-- Items listed in a dataset --

(** A call of the cleanup closure on any sampler: [None] when it panics
    at [close(stopCh)], after the first two steps. *)
Definition callCleanup (s : Sampler) (stats : Stats) : option Sampler :=
  match closeStop (detachSinks (setClosed s)) with
  | Some s1 => Some (emitFinal (join s1) stats)
  | None => None
  end.

(** What can happen to a running sampler before the cleanup. *)
Inductive Activity : Type :=
| LogLine (text : string)
| SyncPrint (msg : string)
| Tick (stats : Stats).

Definition act (s : Sampler) (a : Activity) : Sampler :=
  match a with
  | LogLine text => if sinks s then onLog s text else s
  | SyncPrint msg => if sinks s then onSyncPrintf s msg else s
  | Tick stats => onTick s stats
  end.

(** A whole task: start, any activity, cleanup. *)
Definition runTask (outStatus : Chan SyncStatusDTO) (acts : list Activity)
    (final : Stats) : Sampler :=
  cleanup (fold_left act acts (startProgress outStatus)) final.

End Progress.

(** ** The services package: the password vault *)

Module Auth.

(** A Go [[]byte]. *)
Abbreviation bytes := (list byte).

#[global] Instance byte_eq_dec : EqDecision byte := Byte.byte_eq_dec.

(** Rate limit constants *)
Definition maxAttemptsBeforeDelay : Z := 3.
Definition maxAttemptsBeforeLock : Z := 10.
Definition lockoutDuration : Duration := 5 * Minute.
Definition argon2SaltLen : nat := 32.

(** *** Crypto functions *)

(** AES-GCM as provided by [crypto/cipher]: [Seal k n p] is the sealed
    payload (ciphertext and tag) and [Open k n c] authenticates and
    decrypts it. *)
Record AEAD : Type := MkAEAD {
  Seal : bytes -> bytes -> bytes -> bytes;
  Open : bytes -> bytes -> bytes -> option bytes;
}.

(** [gcm.NonceSize()] *)
Definition NonceSize : nat := 12.

(** [aes.KeySizeError(k).Error()] *)
Definition KeySizeError (k : Z) : error :=
  "crypto/aes: invalid key size " +:+ Itoa k.

(** [aes.NewCipher]: the key must be 16, 24 or 32 bytes long; the block it
    returns is identified with the key. *)
Definition NewCipher (key : bytes) : result bytes :=
  if (length key =? 16)%nat || (length key =? 24)%nat || (length key =? 32)%nat
  then Ok key
  else Err (KeySizeError (len key)).

(** [crypto/rand]: a stream of bytes and the position reached so far;
    [Read] fills a buffer of [n] bytes or fails. *)
Record Rand : Type := MkRand {
  entropy : nat -> byte;
  pos : nat;
  broken : bool;
}.

Definition Read (r : Rand) (n : nat) : result bytes * Rand :=
  if broken r then (Err "rand: read failed", r)
  else (Ok (map (entropy r) (seq (pos r) n)),
        MkRand (entropy r) (pos r + n) (broken r)).

Definition EncryptData (g : AEAD) (r : Rand) (data key : bytes)
    : result bytes * Rand :=
  match NewCipher key with
  | Err e => (Err e, r)
  | Ok block =>
      match Read r NonceSize with
      | (Err e, r') => (Err e, r')
      | (Ok nonce, r') => (Ok (nonce ++ Seal g block nonce data), r')
      end
  end.

Definition authFailed : error := "cipher: message authentication failed".

Definition DecryptData (g : AEAD) (ciphertext key : bytes) : result bytes :=
  match NewCipher key with
  | Err e => Err e
  | Ok block =>
      if (length ciphertext <? NonceSize)%nat then Err "ciphertext too short"
      else
        let nonce := take NonceSize ciphertext in
        let ciphertext := drop NonceSize ciphertext in
        match Open g block nonce ciphertext with
        | Some plaintext => Ok plaintext
        | None => Err authFailed
        end
  end.

(** The encoded password hash
    [argon2id$v=19$m=..,t=..,p=..$<salt>$<hash>]: either both base64 fields
    decode, or only the salt does, or the string does not split into five
    parts with a decodable salt. *)
Inductive EncodedHash : Type :=
| Encoded (salt hash : bytes)
| BadHash (salt : bytes)
| Malformed (s : string).

(** [argon2.IDKey] with the fixed parameters of the package. *)
Definition KDF : Type := string -> bytes -> bytes.

Definition deriveKey (kdf : KDF) (password : string) (salt : bytes) : bytes :=
  kdf password salt.

Definition encodePasswordHash (kdf : KDF) (password : string) (salt : bytes)
    : EncodedHash :=
  Encoded salt (kdf password salt).

Definition extractSalt (encoded : EncodedHash) : result bytes :=
  match encoded with
  | Encoded salt _ => Ok salt
  | BadHash salt => Ok salt
  | Malformed _ => Err "invalid hash format"
  end.

Definition verifyPasswordHash (kdf : KDF) (password : string)
    (encoded : EncodedHash) : bool :=
  match encoded with
  | Encoded salt storedHash => bool_decide (storedHash = kdf password salt)
  | BadHash _ => false
  | Malformed _ => false
  end.

(** *** Vault state *)

(** The [lockout_until] string: empty, an RFC 3339 instant (whole seconds),
    or a text that [time.Parse] rejects. *)
Inductive Stamp : Type :=
| NoStamp
| RFC3339 (sec : Z)
| BadStamp (s : string).

(** [t.Format(time.RFC3339)] drops the fraction of a second. *)
Definition Format (t : Time) : Stamp := RFC3339 (t / Second).

Record AppSettings : Type := MkAppSettings {
  MinimizeToTray : bool;
  StartAtLogin : bool;
  MinimizeToTrayOnStartup : bool;
}.

Record AuthData : Type := MkAuthData {
  Enabled : bool;
  PasswordHash : EncodedHash;
  FailedAttempts : Z;
  LockoutUntil : Stamp;
  AppSettings_ : AppSettings;
}.

Inductive EventType : Type := AuthLocked | AuthUnlocked.

(** The service, the configuration directory, the shared database handle
    and the clock.  [files] holds [rclone.conf], [ng-drive.db], their [.enc]
    forms and the SQLite sidecars; [authFile] is the content of
    [auth.json]. *)
Record World : Type := MkWorld {
  unlocked : bool;
  encKey : option bytes;
  authData : option AuthData;
  files : gmap string bytes;
  authFile : option AuthData;
  dbOpen : bool;
  rand : Rand;
  clock : Time;
  slept : list Duration;
  emitted : list EventType;
}.

(** The surroundings of one call: the key derivation, the cipher, which
    paths cannot be read or written, whether the database opens, whether
    the application service completes its initialisation, whether an event
    bus is installed, and what other goroutines do to the vault while
    [Unlock] sleeps without the mutex. *)
Record Env : Type := MkEnv {
  kdf : KDF;
  gcm : AEAD;
  readFails : string -> bool;
  writeFails : string -> bool;
  initDatabaseFails : bool;
  completeInitializationFails : bool;
  hasBus : bool;
  meanwhile : World -> World;
}.

Definition setVault (w : World) (u : bool) (k : option bytes)
    (a : option AuthData) : World :=
  MkWorld u k a (files w) (authFile w) (dbOpen w) (rand w) (clock w)
    (slept w) (emitted w).

Definition setFiles (w : World) (fs : gmap string bytes) : World :=
  MkWorld (unlocked w) (encKey w) (authData w) fs (authFile w) (dbOpen w)
    (rand w) (clock w) (slept w) (emitted w).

-- Directions for this task --
Look through the entries above and quote exactly the lines from the line with "(text : string)" to the line with "[Read] fills a", counting both of those lines.

-- Response --
| LogLine (text : string)
| SyncPrint (msg : string)
| Tick (stats : Stats).

Definition act (s : Sampler) (a : Activity) : Sampler :=
  match a with
  | LogLine text => if sinks s then onLog s text else s
  | SyncPrint msg => if sinks s then onSyncPrintf s msg else s
  | Tick stats => onTick s stats
  end.

(** A whole task: start, any activity, cleanup. *)
Definition runTask (outStatus : Chan SyncStatusDTO) (acts : list Activity)
    (final : Stats) : Sampler :=
  cleanup (fold_left act acts (startProgress outStatus)) final.

End Progress.

(** ** The services package: the password vault *)

Module Auth.

(** A Go [[]byte]. *)
Abbreviation bytes := (list byte).

#[global] Instance byte_eq_dec : EqDecision byte := Byte.byte_eq_dec.

(** Rate limit constants *)
Definition maxAttemptsBeforeDelay : Z := 3.
Definition maxAttemptsBeforeLock : Z := 10.
Definition lockoutDuration : Duration := 5 * Minute.
Definition argon2SaltLen : nat := 32.

(** *** Crypto functions *)

(** AES-GCM as provided by [crypto/cipher]: [Seal k n p] is the sealed
    payload (ciphertext and tag) and [Open k n c] authenticates and
    decrypts it. *)
Record AEAD : Type := MkAEAD {
  Seal : bytes -> bytes -> bytes -> bytes;
  Open : bytes -> bytes -> bytes -> option bytes;
}.

(** [gcm.NonceSize()] *)
Definition NonceSize : nat := 12.

(** [aes.KeySizeError(k).Error()] *)
Definition KeySizeError (k : Z) : error :=
  "crypto/aes: invalid key size " +:+ Itoa k.

(** [aes.NewCipher]: the key must be 16, 24 or 32 bytes long; the block it
    returns is identified with the key. *)
Definition NewCipher (key : bytes) : result bytes :=
  if (length key =? 16)%nat || (length key =? 24)%nat || (length key =? 32)%nat
  then Ok key
  else Err (KeySizeError (len key)).

(** [crypto/rand]: a stream of bytes and the position reached so far;
    [Read] fills a buffer of [n] bytes or fails. *)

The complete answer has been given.